Every line in the entries where "called" is found should be copied.

****************************************

(** X19.  A replacement field in a tool description is read by [str.format]
    like one of the template's own.  With nothing but plain text before it, the
    first such field decides: if its name is not a keyword [create_prompt]
    raises what the lookup raises ([KeyError] for a name, [IndexError] for
    an empty or numeric one), whatever the question and the rest of the
    template are. *)
Theorem create_prompt_description_field (a : Agent) (ts1 ts2 : list Tool)
    (t : Tool) (d1 fld d2 : str) (e : exn)
    (question prefix suffix instructions : str) :
  _tools a = ts1 ++ t :: ts2 ->
  description t = d1 ++ [lbrace] ++ fld ++ [rbrace] ++ d2 ->
  brace_free prefix = true ->
  forallb (fun tool => brace_free (name tool) && brace_free (description tool))
          ts1 = true ->
  brace_free (name t) = true ->
  brace_free d1 = true ->
  forallb field_char fld = true ->
  field_value question (tool_names a) fld = Some (Raise e) ->
  create_prompt a question prefix suffix instructions = Some (Raise e).
Proof. apply create_prompt_field_raise. Qed.

(** X20.  With such a field in a tool description and the default
    templates, [run] raises what the lookup of the field raises before the
    model is called: it ends in the state it started in, with nothing
    printed and nothing called. *)
Theorem run_description_field (fuel : nat) (st : state) (ts1 ts2 : list Tool)
    (t : Tool) (d1 fld d2 : str) (e : exn) (question : str) :
  _tools (self st) = ts1 ++ t :: ts2 ->
  description t = d1 ++ [lbrace] ++ fld ++ [rbrace] ++ d2 ->
  forallb (fun tool => brace_free (name tool) && brace_free (description tool))
          ts1 = true ->
  brace_free (name t) = true ->
  brace_free d1 = true ->
  forallb field_char fld = true ->
  field_value question (tool_names (self st)) fld = Some (Raise e) ->
  run fuel question st = Raised e st.
Proof.
  intros Hts Hd H1 Hn Hd1 Hfld Hv. unfold run.
  by rewrite (create_prompt_field_raise (self st) ts1 ts2 t d1 fld d2 e
                question PREFIX SUFFIX INSTRUCTIONS Hts Hd eq_refl H1 Hn Hd1
                Hfld Hv).
Qed.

****************************************

## EXERCISE OUTPUT
    model is called: it ends in the state it started in, with nothing
    printed and nothing called. *)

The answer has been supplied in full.